Saved data entries

Lemma same_tables_wf m m' : memory_wf m -> same_tables m m' -> memory_wf m'.
Proof.
  intros Hwf Hs. pose proof (same_tables_pde m m') as Hp.
  assert (forall i, 0 <= i < 1024 -> table m' i = table m i) as Ht by (intros; unfold table; by rewrite Hp).
  pose proof Hs as (E1 & E2 & E3 & E4 & _ & Hu & Ha & Hm & Hused). split; rewrite ?E1, ?E2, ?E3, ?E4; try apply Hwf; try done.
  - rewrite Hp, Ht by (done || lia). apply Hwf.
  - intros i Hi. rewrite Hp, Ht by done. intros Hpi. destruct (table_aligned m i Hwf) as (k & Ek & Hk).
    apply Hused; [zdm|]. by apply (wf_marked _ Hwf).
  - apply Hused; [lia|]. apply Hwf.
  - intros i j Hi Hj. rewrite !Hp, !Ht by done. by apply (wf_distinct _ Hwf).
Qed.

Lemma same_tables_walk m m' va : memory_wf m -> same_tables m m' -> is_u32 va -> walk m' va = walk m va.
Proof.
  intros Hwf Hs Hva. rewrite !walk_entry by (done || by eapply same_tables_wf).
  by destruct (same_tables_entry m m' va Hwf Hs Hva) as [-> _].
Qed.

(** The other addresses of a page. *)
Lemma walk_in_page m va f o :
  memory_wf m -> is_u32 va -> va mod 4096 = 0 -> walk m va = Some (4096 * f) -> 0 <= o < 4096 ->
  walk m (va + o) = Some (4096 * f + o).
Proof.
  intros Hwf Hva Hvm Hw Ho. assert (is_u32 (va + o)) as Hu by (unfold is_u32 in *; zdm).
  rewrite walk_entry in Hw by done. rewrite walk_entry by done.
  assert (entry m (va + o) = entry m va) as ->.
  { unfold entry, pte_at. replace ((va + o) / 4194304) with (va / 4194304) by zdm.
    by replace ((va + o) / 4096) with (va / 4096) by zdm. }
  destruct (entry m va) as [e|]; [|done]. cbn in *. unfold entry_target in *.
  destruct (pme_present e); [|done]. rewrite Hvm in Hw. f_equal.
  assert (page_of e + 0 = 4096 * f) by congruence. zdm.
Qed.

(** A store outside the tables. *)
Lemma same_tables_store m m' a v :
  same_tables m m' -> ~ is_table m (a / 4096) -> same_tables m (set_word m' a v).
Proof.
  intros (E1 & E2 & E3 & E4 & Ht & Hu & Hrest) Ha. do 4 (split; [done|]). split; [|split; [|done]].
  - intros x Hx. cbn. destruct (Z.eqb_spec x a) as [->|]; [done|by apply Ht].
  - intros x. cbn. destruct (_ =? _); [apply u32_range|apply Hu].
Qed.

(** The copy loop: the words [j < i] of the new frame have their value, the rest
    of memory has not changed. *)
Definition copied_words m (dst src i : Z) m' : Prop :=
  same_tables m m' /\ page_allocator m' = page_allocator m /\ page_copy_ptr m' = page_copy_ptr m /\
  (forall a, (forall j, 0 <= j < i -> a <> dst + 4 * j) -> phys m' a = phys m a) /\
  (forall j, 0 <= j < i -> phys m' (dst + 4 * j) = phys m (src + 4 * j)).

Lemma copy_dwords_spec m vdst vsrc dst src k :
  memory_wf m -> is_u32 vdst -> is_u32 vsrc -> vdst mod 4096 = 0 -> vsrc mod 4096 = 0 ->
  walk m vdst = Some (4096 * dst) -> walk m vsrc = Some (4096 * src) -> ~ is_table m dst -> dst <> src ->
  forall n i m', Z.of_nat n + i = k -> 0 <= i -> k <= 1024 ->
  copied_words m (4096 * dst) (4096 * src) i m' ->
  exists m2, copy_dwords n i vdst vsrc m' = Some (tt, m2) /\ copied_words m (4096 * dst) (4096 * src) k m2.
Proof.
  intros Hwf Hd Hs Hda Hsa Wd Ws Hnt Hne. induction n as [|n IH]; intros i m' Hk Hi Hk2 Hc; cbn [copy_dwords].
  - exists m'. split; [done|]. by replace k with i by lia.
  - pose proof Hc as (Hst & Hal & Hcp & Hsame & Hdone).
    assert (forall va f, is_u32 va -> va mod 4096 = 0 -> walk m va = Some (4096 * f) ->
      walk m' (va + 4 * i) = Some (4096 * f + 4 * i)) as Hwalk.
    { intros va f Hva Hvm Hw. rewrite (same_tables_walk m m') by (done || (unfold is_u32 in *; zdm)).
      apply walk_in_page; try done. lia. }
    unfold kbind at 1, vload. rewrite (Hwalk vsrc src) by done. cbn [mbind option_bind].
    unfold kbind, vstore. rewrite (Hwalk vdst dst) by done. cbn [mbind option_bind].
    fold (set_word m' (4096 * dst + 4 * i) (phys m' (4096 * src + 4 * i))).
    apply (IH (i + 1)); [lia|lia|done|]. split; [|split; [done|split; [done|split]]].
    + apply same_tables_store; [done|]. by replace ((4096 * dst + 4 * i) / 4096) with dst by zdm.
    + intros a Ha. cbn. destruct (Z.eqb_spec a (4096 * dst + 4 * i)) as [->|].
      * by destruct (Ha i); [lia|].
      * apply Hsame. intros j Hj. apply Ha. lia.
    + intros j Hj. cbn. destruct (Z.eqb_spec (4096 * dst + 4 * j) (4096 * dst + 4 * i)).
      * assert (j = i) as -> by lia. rewrite u32_small by apply Hst. apply Hsame. intros j' Hj'. lia.
      * apply Hdone. lia.
Qed.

**What to work on**
Give the number of lines above in which the word "pose" appears, and nothing more.

**Result for this exercise**
3